**MATERIAL SUPPLIED**

(* ===== verification/Jsonb.v ===== *)
(** * jsonb

    [types.go]'s [CanonJSONB]: a JSON document is stored as the compact
    rendering of itself with sorted keys, so equality of stored text is
    equality of documents. *)
From S2P Require Import Prelude GoStr Json.

Local Open Scope Z_scope.

(** A Go [map[string]any] is kept as its sorted member list, the order
    [encoding/json] writes it in. *)
Fixpoint oset (k : bytes) (v : json) (m : list (bytes * json)) : list (bytes * json) :=
  match m with
  | [] => [(k, v)]
  | (k', v') :: m' =>
      match bcompare k k' with
      | Lt => (k, v) :: m
      | Eq => (k, v) :: m'
      | Gt => (k', v') :: oset k v m'
      end
  end.
(** Members in document order; the last one of a key wins. *)
Definition toMap (m : list (bytes * json)) : list (bytes * json) :=
  foldl (λ acc kv, oset kv.1 kv.2 acc) [] m.

(** A document decoded into [any]. *)
Fixpoint canonJ (v : json) : json :=
  match v with
  | JArr l => JArr (canonJ <$> l)
  | JObj m => JObj (toMap ((λ '(k, v), (k, canonJ v)) <$> m))
  | v => v
  end.

Definition errJSON : error := ENew (go "invalid input syntax for type json").

(** The encoder's final newline, which the source trims, is not written. *)
Definition CanonJSONB (s : bytes) : outcome bytes :=
  match parseJSON s with
  | Some v => Ok (printJSON false (canonJ v))
  | None => Err errJSON
  end.

(** ** Objects as maps *)

Definition key_lt (p q : bytes * json) : Prop := blt p.1 q.1.
Abbreviation sortedM := (StronglySorted key_lt).

Fixpoint jassoc (k : bytes) (m : list (bytes * json)) : option json :=
  match m with
  | [] => None
  | (k', v) :: m' => if decide (k = k') then Some v else jassoc k m'
  end.

Lemma oset_keys k v m x : x ∈ (oset k v m).*1 -> x = k \/ x ∈ m.*1.
Proof.
  induction m as [|[k' v'] m IH]; cbn.
  - intros ?%list_elem_of_singleton. by left.
  - destruct (bcompare k k') eqn:E; cbn; rewrite !elem_of_cons; [apply bcompare_eq in E as ->|..]; naive_solver.
Qed.

Lemma sorted_cons_keys kv m : sortedM (kv :: m) <-> (forall x, x ∈ m.*1 -> blt kv.1 x) /\ sortedM m.
Proof.
  split.
  - inversion_clear 1 as [|? ? Hs Hf]. split; [|done]. intros x (y & -> & Hy)%list_elem_of_fmap.
    rewrite Forall_forall in Hf. by apply Hf.
  - intros [Hk Hs]. constructor; [done|]. apply Forall_forall. intros y Hy. apply Hk.
    by apply list_elem_of_fmap_2.
Qed.

Lemma oset_sorted k v m : sortedM m -> sortedM (oset k v m).
Proof.
  induction m as [|[k' v'] m IH]; cbn; [repeat constructor|]. rewrite sorted_cons_keys. intros [Hk Hs].
  destruct (bcompare k k') eqn:E.
  - apply bcompare_eq in E as ->. by apply sorted_cons_keys.
  - apply sorted_cons_keys. split; [|by apply sorted_cons_keys]. cbn. intros x [-> |Hx]%elem_of_cons; [done|].
    eapply blt_trans; [done|by apply Hk].
  - apply sorted_cons_keys. split; [|by apply IH]. cbn. intros x [-> |Hx]%oset_keys; [|by apply Hk].
    unfold blt. by rewrite bcompare_antisym, E.
Qed.
Lemma toMap_snoc m kv : toMap (m ++ [kv]) = oset kv.1 kv.2 (toMap m).
Proof. unfold toMap. by rewrite foldl_app. Qed.
Lemma toMap_sorted m : sortedM (toMap m).
Proof.
  induction m as [|kv m IH] using rev_ind; [constructor|]. rewrite toMap_snoc. by apply oset_sorted.
Qed.

Lemma jassoc_None k m : k ∉ m.*1 -> jassoc k m = None.
Proof.
  induction m as [|[k' v] m IH]; cbn; [done|]. rewrite not_elem_of_cons. intros [Hk Hm].
  rewrite decide_False by done. auto.
Qed.
Lemma jassoc_oset k' v m k : sortedM m -> jassoc k (oset k' v m) = if decide (k = k') then Some v else jassoc k m.
Proof.
  induction m as [|[k1 v1] m IH]; cbn; [done|]. rewrite sorted_cons_keys. intros [Hk Hs].
  destruct (bcompare k' k1) eqn:E; cbn; [|done|].
  - apply bcompare_eq in E as ->. by destruct (decide (k = k1)).
  - rewrite IH by done. destruct (decide (k = k1)) as [->|]; [|done].
    destruct (decide (k1 = k')) as [->|]; [|done]. by rewrite bcompare_refl in E.
Qed.

(** The last binding of a key in a member list. *)
Lemma jassoc_toMap m k : jassoc k (toMap m) = jassoc k (reverse m).
Proof.
  induction m as [|[k' v] m IH] using rev_ind; [done|].
  rewrite toMap_snoc, jassoc_oset, reverse_snoc by apply toMap_sorted. cbn. by rewrite IH.
Qed.

Lemma sorted_assoc_head kv m : sortedM (kv :: m) -> jassoc kv.1 m = None.
Proof. rewrite sorted_cons_keys. intros [Hk _]. apply jassoc_None. intros H%Hk. by apply blt_irrefl in H. Qed.

(** Sorted member lists with related bindings are related member by member. *)
Lemma sorted_assoc_Forall2 (R : json -> json -> Prop) m1 m2 : sortedM m1 -> sortedM m2 ->
  (forall k, option_Forall2 R (jassoc k m1) (jassoc k m2)) <->
  Forall2 (λ p q, p.1 = q.1 /\ R p.2 q.2) m1 m2.
Proof.
  intros H1 H2. split; [|intros HF k; revert H1 H2; induction HF as [|[k1 v1] [k2 v2] m1 m2 [E HR] _ IH]; intros H1 H2].
  - revert m2 H1 H2. induction m1 as [|[k1 v1] m1 IH]; intros m2 H1 H2 Hk.
    + destruct m2 as [|[k2 v2] m2]; [done|]. specialize (Hk k2). cbn in Hk. rewrite decide_True in Hk by done. inversion Hk.
    + destruct m2 as [|[k2 v2] m2]; [specialize (Hk k1); cbn in Hk; rewrite decide_True in Hk by done; inversion Hk|].
      pose proof (sorted_assoc_head _ _ H1) as N1. pose proof (sorted_assoc_head _ _ H2) as N2. cbn in N1, N2.
      apply sorted_cons_keys in H1 as [K1 S1], H2 as [K2 S2].
      assert (forall k m, jassoc k m <> None -> k ∈ m.*1) as Hin.
      { intros k m Hn. destruct (decide (k ∈ m.*1)); [done|]. by rewrite jassoc_None in Hn. }
      assert (k1 = k2) as <-.
      { pose proof (Hk k1) as A. pose proof (Hk k2) as B. cbn in A, B. rewrite decide_True in A by done.
        rewrite (decide_True (P := k2 = k2)) in B by done.
        destruct (decide (k1 = k2)) as [|Hne]; [done|]. rewrite (decide_False (P := k2 = k1)) in B by done.
        exfalso. apply (blt_irrefl k1). apply blt_trans with k2.
        - apply K1, Hin. intros E. rewrite E in B. inversion B.
        - apply K2, Hin. intros E. rewrite E in A. inversion A. }
      constructor.
      * split; [done|]. specialize (Hk k1). cbn in Hk. rewrite !decide_True in Hk by done. by inversion Hk.
      * apply IH; [done..|]. intros k. specialize (Hk k). cbn in Hk. destruct (decide (k = k1)) as [->|]; [|done].
        rewrite N1, N2. constructor.
  - constructor.
  - cbn in *. subst k1. destruct (decide (k = k2)); [by constructor|].
    apply sorted_cons_keys in H1 as [_ S1], H2 as [_ S2]. by apply IH.
Qed.

Lemma sorted_assoc_ext m1 m2 : sortedM m1 -> sortedM m2 ->
  (forall k, jassoc k m1 = jassoc k m2) -> m1 = m2.
Proof.
  intros H1 H2 Hk. assert (Forall2 (λ p q, p.1 = q.1 /\ p.2 = q.2) m1 m2) as HF.
  { apply (sorted_assoc_Forall2 eq); [done..|]. intros k. rewrite Hk. by destruct (jassoc k m2); constructor. }
  clear -HF. induction HF as [|[] [] m1 m2 [] _ IH]; cbn in *; congruence.
Qed.

(** ** Documents *)

(** Equality of JSON documents: objects are maps from keys to values, the
    last member of a key being its value. *)
Inductive jeq : json -> json -> Prop :=
  | jeq_null : jeq JNull JNull
  | jeq_bool b : jeq (JBool b) (JBool b)
  | jeq_num t : jeq (JNum t) (JNum t)
  | jeq_str s : jeq (JStr s) (JStr s)
  | jeq_arr l l' : Forall2 jeq l l' -> jeq (JArr l) (JArr l')
  | jeq_obj m m' : (forall k, option_Forall2 jeq (jassoc k (reverse m)) (jassoc k (reverse m'))) -> jeq (JObj m) (JObj m').

Definition canonM (kv : bytes * json) : bytes * json := (kv.1, canonJ kv.2).
Lemma canonJ_obj m : canonJ (JObj m) = JObj (toMap (canonM <$> m)).
Proof. cbn. do 2 f_equal. by apply list_fmap_ext; intros ? []. Qed.

Lemma jassoc_canonM k m : jassoc k (reverse (canonM <$> m)) = canonJ <$> jassoc k (reverse m).
Proof.
  rewrite <- fmap_reverse. induction (reverse m) as [|[k' v] l IH]; [done|]. cbn.
  destruct (decide (k = k')); [done|apply IH].
Qed.

Lemma jassoc_elem k m v : jassoc k m = Some v -> (k, v) ∈ m.
Proof.
  induction m as [|[k' v'] m IH]; cbn; [done|]. destruct (decide (k = k')) as [->|].
  - intros [= ->]. by left.
  - intros ?. right. auto.
Qed.

Lemma canonJ_jeq v w : canonJ v = canonJ w <-> jeq v w.
Proof.
  revert w. induction v as [|b|t|s|l IH|m IH] using json_ind'; intros w;
    (split; [|by inversion 1; subst]) || split; try (by destruct w; cbn; intros [=]; subst; constructor).
  - destruct w as [| | | |l'|]; try done. cbn. intros [= E]. constructor. revert l' E.
    induction IH as [|v l Hv _ IHl]; intros [|w l']; cbn; intros [=]; constructor; [by apply Hv|by apply IHl].
  - inversion 1 as [| | | |? l' HF|]; subst. cbn. f_equal. clear H. revert l' HF.
    induction IH as [|v l Hv _ IHl]; inversion 1; subst; cbn; [done|]. f_equal; [by apply Hv|by apply IHl].
  - destruct w as [| | | | |m']; try done. rewrite !canonJ_obj. intros [= E]. constructor. intros k.
    apply (f_equal (jassoc k)) in E. rewrite !jassoc_toMap, !jassoc_canonM in E.
    destruct (jassoc k (reverse m)) as [v|] eqn:Ev, (jassoc k (reverse m')) as [w|]; try done; constructor.
    apply jassoc_elem in Ev. rewrite elem_of_reverse in Ev. rewrite Forall_forall in IH.
    apply (IH _ Ev). by injection E.
  - inversion 1 as [| | | | |? m' Hk]; subst. rewrite !canonJ_obj. f_equal.
    apply sorted_assoc_ext; [apply toMap_sorted..|]. intros k. rewrite !jassoc_toMap, !jassoc_canonM.
    specialize (Hk k). destruct (jassoc k (reverse m)) as [v|] eqn:Ev; inversion Hk as [? w Hvw Ea|Ea]; [|done].
    apply jassoc_elem in Ev. rewrite elem_of_reverse in Ev. rewrite Forall_forall in IH.
    cbn. f_equal. by apply (IH _ Ev).
Qed.

Lemma oset_Forall P k v m : P (k, v) -> Forall P m -> Forall P (oset k v m).
Proof.
  intros Hk. induction 1 as [|[k' v'] m Hx Hm IH]; cbn; [by repeat constructor|].
  destruct (bcompare k k'); auto using Forall_cons_2.
Qed.
Lemma toMap_Forall P m : Forall P m -> Forall P (toMap m).
Proof.
  induction m as [|[k v] m IH] using rev_ind; [constructor|].
  rewrite toMap_snoc, Forall_app, Forall_singleton. intros [Hm Hx]. apply oset_Forall; [done|auto].
Qed.
Lemma toMap_sorted_id m : sortedM m -> toMap m = m.
Proof.
  intros Hm. apply sorted_assoc_ext; [apply toMap_sorted|done|]. intros k. rewrite jassoc_toMap.
  induction m as [|[k' v] m IH]; [done|]. rewrite reverse_cons. pose proof (sorted_assoc_head _ _ Hm) as Hn.
  apply sorted_cons_keys in Hm as [_ Hm]. specialize (IH Hm). cbn in *.
  assert (forall l, jassoc k (l ++ [(k', v)]) = match jassoc k l with Some x => Some x | None => if decide (k = k') then Some v else None end) as ->.
  { induction l as [|[k2 v2] l IHl]; cbn; [done|]. by destruct (decide (k = k2)). }
  rewrite IH. destruct (decide (k = k')) as [->|]; [by rewrite Hn|by destruct (jassoc k m)].
Qed.

Lemma canonJ_idem v : canonJ (canonJ v) = canonJ v.
Proof.
  induction v as [| | | |l IH|m IH] using json_ind'; try done.
  - cbn. f_equal. induction IH as [|v l Hv _ IHl]; [done|]. cbn. by rewrite Hv, IHl.
  - rewrite !canonJ_obj. f_equal. rewrite (Forall_fmap_id canonM (toMap _)); [apply toMap_sorted_id, toMap_sorted|].
    apply toMap_Forall, Forall_fmap. eapply Forall_impl; [done|]. intros [k v] Hv. unfold canonM. cbn in *. by rewrite Hv.
Qed.

Lemma canonJ_jok d v : jok d v -> jok d (canonJ v).
Proof.
  revert d. induction v as [| | | |l IH|m IH] using json_ind'; intros d H; try done; inversion_clear H.
  - constructor. apply Forall_fmap. eapply Forall_impl; [by apply Forall_and; split; [apply IH|]|]. cbn. naive_solver.
  - rewrite canonJ_obj. constructor. apply toMap_Forall, Forall_fmap.
    eapply Forall_impl; [apply Forall_and; split; [apply IH|done]|]. cbn. naive_solver.
Qed.

Lemma cleanJ_obj m : cleanJ (JObj m) = JObj ((λ kv, (clean kv.1, cleanJ kv.2)) <$> m).
Proof. cbn. f_equal. by apply list_fmap_ext; intros ? []. Qed.

Lemma canonJ_clean v : cleanJ v = v -> cleanJ (canonJ v) = canonJ v.
Proof.
  induction v as [| | | |l IH|m IH] using json_ind'; try done.
  - cbn. intros [= E]. f_equal. induction IH as [|v l Hv _ IHl]; [done|]. cbn in *. injection E as E1 E2. rewrite Hv, IHl; done.
  - rewrite cleanJ_obj, canonJ_obj, cleanJ_obj. intros [= E]. f_equal. apply Forall_fmap_id, toMap_Forall, Forall_fmap.
    induction IH as [|[k v] m Hv _ IHm]; [constructor|]. cbn in *. injection E as E1 E2 E3.
    constructor; [|by apply IHm]. unfold compose, canonM. cbn. by rewrite Hv, E1.
Qed.

(** The canonical text reads back as the canonical document. *)
Lemma parseJSON_canon s v : parseJSON s = Some v -> parseJSON (printJSON false (canonJ v)) = Some (canonJ v).
Proof.
  intros [Hj Hc]%parseJSON_ok. rewrite parseJSON_print by (by apply canonJ_jok). f_equal. by apply canonJ_clean.
Qed.

Lemma CanonJSONB_idem s c : CanonJSONB s = Ok c -> CanonJSONB c = Ok c.
Proof.
  unfold CanonJSONB at 1. destruct (parseJSON s) as [v|] eqn:E; [|done]. intros [= <-].
  unfold CanonJSONB. by rewrite (parseJSON_canon s v E), canonJ_idem.
Qed.
Lemma CanonJSONB_no_panic s p : CanonJSONB s <> Panic p.
Proof. unfold CanonJSONB. by destruct (parseJSON s). Qed.

(** jsonb has one spelling per document: of two texts that read as JSON,
    the canonical forms are equal exactly when the documents are, objects
    compared as maps in which the last member of a key counts; and the
    canonical form is its own canonical form. *)
Theorem CanonJSONB_one_spelling s1 s2 v1 v2 : parseJSON s1 = Some v1 -> parseJSON s2 = Some v2 ->
  (CanonJSONB s1 = CanonJSONB s2 <-> jeq v1 v2) /\
  exists c, CanonJSONB s1 = Ok c /\ CanonJSONB c = Ok c /\ parseJSON c = Some (canonJ v1).
Proof.
  intros E1 E2. split.
  - rewrite <- canonJ_jeq. unfold CanonJSONB. rewrite E1, E2. split; [|by intros ->]. intros [= E].
    apply parseJSON_canon in E1, E2. congruence.
  - assert (CanonJSONB s1 = Ok (printJSON false (canonJ v1))) as Hc by (unfold CanonJSONB; by rewrite E1).
    eexists. split_and!; [done|by eapply CanonJSONB_idem|by eapply parseJSON_canon].
Qed.

Definition exDoc1 : bytes := go "{ " ++ quoted (go "b") ++ go ": [1, 2e3], " ++ quoted (go "a") ++ go ":null,"
  ++ quoted (go "b") ++ go ": [true]}".
Definition exDoc2 : bytes := go "{" ++ quoted (go "b") ++ go ":[true]," ++ quoted (go "a") ++ go ":null}".

Lemma CanonJSONB_one_spelling_witness :
  CanonJSONB exDoc1 = Ok (go "{" ++ quoted (go "a") ++ go ":null," ++ quoted (go "b") ++ go ":[true]}") /\
  exists v1 v2, (CanonJSONB exDoc1 = CanonJSONB exDoc2 <-> jeq v1 v2) /\
  exists c, CanonJSONB exDoc1 = Ok c /\ CanonJSONB c = Ok c /\ parseJSON c = Some (canonJ v1).
Proof.
  split; [vm_compute; reflexivity|]. eexists _, _.
  apply CanonJSONB_one_spelling; vm_compute; reflexivity.
Defined.

(** Numbers keep their spelling: equal numbers written differently are
    different documents. *)
Lemma CanonJSONB_numbers : CanonJSONB (go "1.0") = Ok (go "1.0") /\ CanonJSONB (go "1") = Ok (go "1").
Proof. split; vm_compute; reflexivity. Qed.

**WORK TO BE COMPLETED**
As listed above, the lines from the line with "Definition canonM (kv" to the line with "rewrite <- fmap_reverse." are to be echoed exactly, with both ends included and nothing added.

**REPLY**
Definition canonM (kv : bytes * json) : bytes * json := (kv.1, canonJ kv.2).
Lemma canonJ_obj m : canonJ (JObj m) = JObj (toMap (canonM <$> m)).
Proof. cbn. do 2 f_equal. by apply list_fmap_ext; intros ? []. Qed.

Lemma jassoc_canonM k m : jassoc k (reverse (canonM <$> m)) = canonJ <$> jassoc k (reverse m).
Proof.
  rewrite <- fmap_reverse. induction (reverse m) as [|[k' v] l IH]; [done|]. cbn.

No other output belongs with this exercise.